The chart below shows how revenue and earnings have changed with time, (if you click on the chart you can see the actual values).
Balance sheet strength is crucual. It might be well worthwhile taking a look at our free report on how its financial position has changed over time.
A Different Perspective
The total return of 17% received by CPI Computer Peripherals International shareholders over the last year isn’t far from the market return of -17%. The silver lining is that longer term investors would have made a total return of 2.1% per year over half a decade. If the stock price has been impacted by changing sentiment, rather than deteriorating business conditions, it could spell opportunity. Shareholders might want to examine this detailed historical graph of past earnings, revenue and cash flow.

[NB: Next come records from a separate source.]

(* ===== verification/UcpQuantity.v ===== *)
(** Quantities of checkout lines: src/core/commerce/ucp/quantity.py.

    A quantity counts steps of [10^-scale] of a unit; amounts are exact integers. An error is its UCP
    message code; the human-readable texts are left out. *)

From Stdlib Require Import Ascii.
From S2P Require Import Prelude PyVal PyText.

Local Open Scope Z_scope.

Definition MAX_QUANTITY : Z := 2 ^ 53 - 1.
Definition MAX_SCALE : Z := 15.
Definition EACH : string := "C62".

(** [X] and two digits or capitals *)
Definition package_char (c : ascii) : bool := is_digit c || is_upper_az c.
Definition _REC21_PACKAGE (unit_ : string) : bool :=
  match chars unit_ with [x; a; b] => Ascii.eqb x "X" && package_char a && package_char b | _ => false end.

Record QuantityUnit := { unit_code : string; scale : Z; display_text : string; increment : Z }.

#[global] Instance QuantityUnit_eq_dec : EqDecision QuantityUnit.
Proof. solve_decision. Defined.

Definition EACH_UNIT : QuantityUnit := {| unit_code := EACH; scale := 0; display_text := "each"; increment := 1 |}.

Definition identity (u : QuantityUnit) : string * Z := (unit_code u, scale u).
Definition is_each (u : QuantityUnit) : bool := String.eqb (unit_code u) EACH && (scale u =? 0).

(** [value.get(key, default)] *)
Definition get_default (d : list (string * pyval)) (k : string) (dflt : pyval) : pyval := default dflt (assoc k d).

(** An integer that is not a boolean, in a range *)
Definition int_within (v : pyval) (lo hi : Z) : option Z :=
  match v with VInt z => if (lo <=? z) && (z <=? hi) then Some z else None | _ => None end.

Definition text_given (v : pyval) : option string := match v with VStr s => if blank s then None else Some (strip s) | _ => None end.

Definition parse_quantity_unit (value : pyval) : result string QuantityUnit :=
  let bad := "invalid_quantity_unit" in
  match value with
  | VMap d =>
      unit_ ← of_option bad (text_given (get_default d "unit" VNone));
      _ ← raise_if (_REC21_PACKAGE unit_) bad;
      sc ← of_option bad (int_within (get_default d "scale" (VInt 0)) 0 MAX_SCALE);
      _ ← raise_if (String.eqb unit_ EACH && negb (sc =? 0)) bad;
      inc ← of_option bad (int_within (get_default d "increment" (VInt 1)) 1 MAX_QUANTITY);
      disp ← of_option bad (text_given (get_default d "display_text" VNone));
      Ok {| unit_code := unit_; scale := sc; display_text := disp; increment := inc |}
  | _ => Err bad
  end.

Definition parse_quantity (value : pyval) : result string Z := of_option "invalid_quantity" (int_within value 1 MAX_QUANTITY).

Definition line_amount (unit_price_minor quantity sc : Z) : Z :=
  let numerator := unit_price_minor * quantity in
  let denominator := 10 ^ sc in
  let quotient := numerator / denominator in
  let twice := (numerator mod denominator) * 2 in
  if (denominator <? twice) || ((twice =? denominator) && (quotient mod 2 =? 1)) then quotient + 1 else quotient.

(** The quantity, and whether a conversion warning goes with it *)
Record Reconciled := { quantity : Z; converted : bool }.

Definition reconcile (asserted : option QuantityUnit) (authoritative : QuantityUnit) (q : Z) : result string Reconciled :=
  match asserted with
  | None => Ok {| quantity := q; converted := false |}
  | Some a =>
      if bool_decide (identity a = identity authoritative) then Ok {| quantity := q; converted := false |}
      else
        _ ← raise_if (negb (String.eqb (unit_code a) (unit_code authoritative))) "quantity_unit_mismatch";
        let shift := scale authoritative - scale a in
        c ← (if 0 <=? shift then Ok (q * 10 ^ shift)
             else if negb (q mod 10 ^ (- shift) =? 0) then Err "quantity_unit_mismatch" else Ok (q / 10 ^ (- shift)));
        c' ← parse_quantity (VInt c);
        Ok {| quantity := c'; converted := true |}
  end.

Definition to_dict (u : QuantityUnit) : list (string * pyval) :=
  [("unit", VStr (unit_code u)); ("display_text", VStr (display_text u))] ++ (if scale u =? 0 then [] else [("scale", VInt (scale u))]) ++
  (if increment u =? 1 then [] else [("increment", VInt (increment u))]).

Definition increment_warning (u : QuantityUnit) (q : Z) : bool := (1 <? increment u) && negb (q mod increment u =? 0).

(** * Units *)

(** What a parsed unit satisfies *)
Definition unit_ok (u : QuantityUnit) : Prop :=
  unit_code u ≠ EmptyString ∧ _REC21_PACKAGE (unit_code u) = false ∧ 0 ≤ scale u ≤ MAX_SCALE ∧ (unit_code u = EACH → scale u = 0) ∧
  1 ≤ increment u ≤ MAX_QUANTITY.

Lemma int_within_Some v lo hi z : int_within v lo hi = Some z ↔ v = VInt z ∧ lo ≤ z ≤ hi.
Proof.
  destruct v; cbn; try naive_solver. destruct ((lo <=? z0) && (z0 <=? hi)) eqn:E.
  - apply andb_true_iff in E as [?%Z.leb_le ?%Z.leb_le]. naive_solver.
  - split; [done|]. intros [[= ->] [?%Z.leb_le ?%Z.leb_le]]. rewrite andb_false_iff in E. destruct E; congruence.
Qed.

Lemma strip_blank s : blank s = false → strip s ≠ EmptyString.
Proof.
  unfold blank, strip. intros Hb He. apply (f_equal chars) in He. rewrite chars_of_chars in He. cbn in He.
  set (a := drop_while is_space (chars s)) in *. destruct (drop_while_suffix is_space (reverse a)) as [k Hk].
  apply (f_equal reverse) in He. rewrite reverse_involutive in He. cbn in He. rewrite He, app_nil_r in Hk.
  assert (forallb is_space a = true) as Ha.
  { rewrite <- forallb_reverse. clear -He. induction (reverse a) as [|c l IH]; [done|]. cbn in *. destruct (is_space c); [auto|done]. }
  assert (a = []) as Ha'.
  { unfold a in *. clear -Ha. induction (chars s) as [|c l IH]; [done|]. cbn in *. destruct (is_space c) eqn:E; [auto|]. cbn in Ha. by rewrite E in Ha. }
  assert (forallb is_space (chars s) = true); [|congruence]. unfold a in Ha'. clear -Ha'. induction (chars s) as [|c l IH]; [done|]. cbn in *.
  by destruct (is_space c); [apply IH|].
Qed.

Lemma parse_quantity_unit_ok v u : parse_quantity_unit v = Ok u → unit_ok u.
Proof.
  destruct v as [| | | | | |d| |]; try done. unfold parse_quantity_unit. intros Hu.
  inv_ok. unfold text_given in *. repeat match goal with H : match ?x with _ => _ end = Some _ |- _ => destruct x eqn:?; try discriminate end. simplify_eq.
  repeat match goal with H : int_within _ _ _ = Some _ |- _ => apply int_within_Some in H as [_ H] end.
  unfold unit_ok. cbn. split_and!; try done; try lia; [by apply strip_blank|].
  intros He. rewrite He in *. cbn in *. match goal with H : negb (_ =? 0) = false |- _ => apply negb_false_iff, Z.eqb_eq in H; done end.
Qed.

Lemma blank_strip s : blank s = true → strip s = EmptyString.
Proof.
  unfold blank, strip. intros Hb. assert (drop_while is_space (chars s) = []) as ->; [|done].
  induction (chars s) as [|c l IH]; [done|]. cbn in *. by apply andb_true_iff in Hb as [-> ?%IH].
Qed.

Lemma text_given_strip s : blank s = false → text_given (VStr (strip s)) = Some (strip s).
Proof.
  intros Hb. cbn. rewrite strip_idem. destruct (blank (strip s)) eqn:E; [|done].
  apply blank_strip in E. rewrite strip_idem in E. by apply strip_blank in Hb.
Qed.

Lemma to_dict_get u :
  get_default (to_dict u) "unit" VNone = VStr (unit_code u) ∧ get_default (to_dict u) "display_text" VNone = VStr (display_text u) ∧
  get_default (to_dict u) "scale" (VInt 0) = VInt (scale u) ∧ get_default (to_dict u) "increment" (VInt 1) = VInt (increment u).
Proof.
  unfold to_dict, get_default. destruct (Z.eqb_spec (scale u) 0) as [->|]; destruct (Z.eqb_spec (increment u) 1) as [->|]; done.
Qed.

(** A parsed unit survives being rendered and parsed again. *)
Lemma to_dict_parse v u : parse_quantity_unit v = Ok u → parse_quantity_unit (VMap (to_dict u)) = Ok u.
Proof.
  destruct v as [| | | | | |d| |]; try done. unfold parse_quantity_unit. intros Hu. destruct (to_dict_get u) as (-> & -> & -> & ->).
  assert (∀ v s, text_given v = Some s → text_given (VStr s) = Some s) as Ht.
  { intros [] t Ht; try done. unfold text_given in Ht. destruct (blank s) eqn:E; [done|]. injection Ht as <-. by apply text_given_strip. }
  assert (∀ v lo hi z, int_within v lo hi = Some z → int_within (VInt z) lo hi = Some z) as Hi.
  { intros v lo hi z [_ Hz]%int_within_Some. by apply int_within_Some. }
  inv_ok. cbn [unit_code scale display_text increment].
  repeat match goal with
  | H : text_given _ = Some _ |- _ => apply Ht in H; rewrite H; clear H
  | H : int_within _ _ _ = Some _ |- _ => apply Hi in H; rewrite H; clear H
  | H : ?b = false |- context[raise_if ?b] => rewrite H; clear H
  | _ => progress cbn [of_option mbind result_bind raise_if]
  end. done.
Qed.

(** * Amounts *)

(** The nearest integer to the exact amount, the even one of two *)
Definition nearest_even (num den r : Z) : Prop := Z.abs (2 * (r * den - num)) ≤ den ∧ (Z.abs (2 * (r * den - num)) = den → Z.even r = true).

Lemma half_even num den : 0 < den →
  let q := num / den in let twice := (num mod den) * 2 in
  nearest_even num den (if (den <? twice) || ((twice =? den) && (q mod 2 =? 1)) then q + 1 else q).
Proof.
  intros Hd. cbn zeta. pose proof (Z.div_mod num den ltac:(lia)). pose proof (Z.mod_pos_bound num den Hd). set (q := num / den) in *. set (m := num mod den) in *.
  assert (q * den = num - m) as Hq by lia. unfold nearest_even.
  destruct (Z.ltb_spec den (m * 2)); cbn [orb]; [split; [|intros]; nia|]. destruct (Z.eqb_spec (m * 2) den); cbn [andb].
  - destruct (Z.eqb_spec (q mod 2) 1).
    + split; [nia|]. intros _. rewrite Z.even_add. rewrite Zmod_odd in e0. destruct (Z.odd q) eqn:Eo; [|done]. by rewrite <- Z.negb_odd, Eo.
    + split; [nia|]. intros _. rewrite Zmod_odd in n. rewrite <- Z.negb_odd. by destruct (Z.odd q).
  - split; [nia|]. intros Ha. exfalso. nia.
Qed.

Lemma nearest_even_unique num den r r' : 0 < den → nearest_even num den r → nearest_even num den r' → r = r'.
Proof.
  intros Hd [H1 H2] [H1' H2']. destruct (Z.lt_trichotomy r r') as [Hr|[Hr|Hr]]; [|done|].
  - assert (r' = r + 1) as -> by nia. assert (Z.abs (2 * (r * den - num)) = den ∧ Z.abs (2 * ((r + 1) * den - num)) = den) as [E E'] by nia.
    specialize (H2 E). specialize (H2' E'). rewrite Z.even_add, H2 in H2'. done.
  - assert (r = r' + 1) as -> by nia. assert (Z.abs (2 * (r' * den - num)) = den ∧ Z.abs (2 * ((r' + 1) * den - num)) = den) as [E E'] by nia.
    specialize (H2' E). specialize (H2 E'). rewrite Z.even_add, H2' in H2. done.
Qed.

Lemma nearest_even_scale num den k r : 0 < k → nearest_even (num * k) (den * k) r ↔ nearest_even num den r.
Proof.
  intros Hk. unfold nearest_even. replace (2 * (r * (den * k) - num * k)) with (2 * (r * den - num) * k) by ring. rewrite Z.abs_mul, (Z.abs_eq k) by lia.
  split; intros [H1 H2]; (split; [nia|intros; apply H2; nia]).
Qed.

Lemma line_amount_nearest p q s : 0 ≤ s → nearest_even (p * q) (10 ^ s) (line_amount p q s).
Proof. intros Hs. apply half_even. lia. Qed.

(** * Conversions *)

(** The same quantity at two scales *)
Definition same_measure (a u : QuantityUnit) (q q' : Z) : Prop := unit_code a = unit_code u ∧ q' * 10 ^ scale a = q * 10 ^ scale u.

Lemma reconcile_spec a u q r : 0 ≤ scale a → 0 ≤ scale u → identity a ≠ identity u →
  reconcile (Some a) u q = Ok r ↔ same_measure a u q (quantity r) ∧ 1 ≤ quantity r ≤ MAX_QUANTITY ∧ converted r = true.
Proof.
  intros Ha Hu Hid. unfold reconcile. rewrite bool_decide_false by done. unfold same_measure.
  destruct (String.eqb_spec (unit_code a) (unit_code u)) as [He|He]; cbn [negb raise_if mbind result_bind]; [|split; [done|intros [[? _] _]; done]].
  assert (∀ c, (c' ← parse_quantity (VInt c); Ok {| quantity := c'; converted := true |}) = Ok r ↔ quantity r = c ∧ 1 ≤ quantity r ≤ MAX_QUANTITY ∧ converted r = true) as Hp.
  { intros c. unfold parse_quantity. destruct (int_within (VInt c) 1 MAX_QUANTITY) as [z|] eqn:E; cbn.
    - apply int_within_Some in E as [[= ->] ?]. destruct r; cbn. naive_solver.
    - split; [done|]. intros (<- & Hb & _). assert (int_within (VInt (quantity r)) 1 MAX_QUANTITY = Some (quantity r)) by (by apply int_within_Some). congruence. }
  destruct (Z.leb_spec 0 (scale u - scale a)) as [Hs|Hs]; cbn [mbind result_bind].
  - assert (10 ^ scale u = 10 ^ (scale u - scale a) * 10 ^ scale a) as -> by (rewrite <- Z.pow_add_r by lia; f_equal; lia).
    rewrite Hp. assert (0 < 10 ^ scale a) by lia. set (k := 10 ^ (scale u - scale a)).
    split; [intros (-> & ? & ?); split_and!; try done; nia|intros ((_ & E) & ? & ?); split_and!; try done; nia].
  - assert (10 ^ scale a = 10 ^ (- (scale u - scale a)) * 10 ^ scale u) as -> by (rewrite <- Z.pow_add_r by lia; f_equal; lia).
    set (k := 10 ^ (- (scale u - scale a))). assert (0 < k) by (unfold k; lia). assert (0 < 10 ^ scale u) by lia.
    destruct (Z.eqb_spec (q mod k) 0) as [Hm|Hm]; cbn [negb mbind result_bind].
    + rewrite Hp. pose proof (Z.div_mod q k ltac:(lia)). split; [intros (-> & ? & ?); split_and!; try done; nia|].
      intros ((_ & E) & [? ?] & ?). split_and!; try done. assert (quantity r * k = q) by nia. nia.
    + split; [done|]. intros ((_ & E) & _). exfalso. apply Hm. assert (q = quantity r * k) as -> by nia. by apply Z.mod_mul; lia.
Qed.

(** Quantities are converted exactly or not at all. When the platform asserts another scale of the
    item's unit, the quantity is accepted exactly when the same measure is a whole number of the
    item's steps in range, and then the line costs what the asserted quantity of the asserted unit
    costs, rounded once, half to even; another unit is refused. *)
Theorem conversion_is_exact a u q r price : unit_ok a → unit_ok u → identity a ≠ identity u →
  (reconcile (Some a) u q = Ok r ↔ same_measure a u q (quantity r) ∧ 1 ≤ quantity r ≤ MAX_QUANTITY ∧ converted r = true) ∧
  (reconcile (Some a) u q = Ok r → line_amount price (quantity r) (scale u) = line_amount price q (scale a) ∧
     nearest_even (price * q) (10 ^ scale a) (line_amount price (quantity r) (scale u))).
Proof.
  intros (_ & _ & [Ha _] & _) (_ & _ & [Hu _] & _) Hid. pose proof (reconcile_spec a u q r Ha Hu Hid) as Hspec. split; [done|].
  rewrite Hspec. intros ((_ & E) & _ & _). assert (nearest_even (price * q) (10 ^ scale a) (line_amount price (quantity r) (scale u))) as Hn.
  { apply (nearest_even_scale _ _ (10 ^ scale u)); [lia|]. assert (price * q * 10 ^ scale u = price * quantity r * 10 ^ scale a) as -> by (rewrite <- !Z.mul_assoc; by rewrite E).
    rewrite (Z.mul_comm (10 ^ scale a)). apply nearest_even_scale; [lia|]. by apply line_amount_nearest. }
  split; [|done]. eapply nearest_even_unique; [|exact Hn|by apply line_amount_nearest]. lia.
Qed.

Module QuantityExample.
Definition grams : QuantityUnit := {| unit_code := "KGM"; scale := 3; display_text := "kg"; increment := 1 |}.
Definition hundred_grams : QuantityUnit := {| unit_code := "KGM"; scale := 1; display_text := "kg"; increment := 1 |}.
Example grams_ok : unit_ok grams.
Proof. unfold unit_ok. cbn. split_and!; try done; vm_compute; discriminate. Qed.
Example hundred_grams_ok : unit_ok hundred_grams.
Proof. unfold unit_ok. cbn. split_and!; try done; vm_compute; discriminate. Qed.
End QuantityExample.
Import QuantityExample.

Lemma conversion_is_exact_witness :
  line_amount 999 15 1 = line_amount 999 1500 3 ∧ nearest_even (999 * 1500) (10 ^ 3) (line_amount 999 15 1).
Proof.
  refine (proj2 (conversion_is_exact grams hundred_grams 1500 {| quantity := 15; converted := true |} 999 grams_ok hundred_grams_ok _) _); [discriminate|reflexivity].
Defined.

(** The unit is described as a UN/CEFACT Recommendation 20 code; any text that is not a package code is accepted. *)
Theorem any_text_is_a_unit :
  parse_quantity_unit (VMap [("unit", VStr "half a dozen"); ("display_text", VStr "x")]) =
  Ok {| unit_code := "half a dozen"; scale := 0; display_text := "x"; increment := 1 |}.
Proof. reflexivity. Qed.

For those who like to find winning investments this free list of growing companies with recent insider purchasing, could be just the ticket.
Please note, the market returns quoted in this article reflect the market weighted average returns of stocks that currently trade on GR exchanges.
We aim to bring you long-term focused research analysis driven by fundamental data. Note that our analysis may not factor in the latest price-sensitive company announcements or qualitative material.
If you spot an error that warrants correction, please contact the editor at firstname.lastname@example.org. This article by Simply Wall St is general in nature. It does not constitute a recommendation to buy or sell any stock, and does not take account of your objectives, or your financial situation. Simply Wall St has no position in the stocks mentioned. Thank you for reading.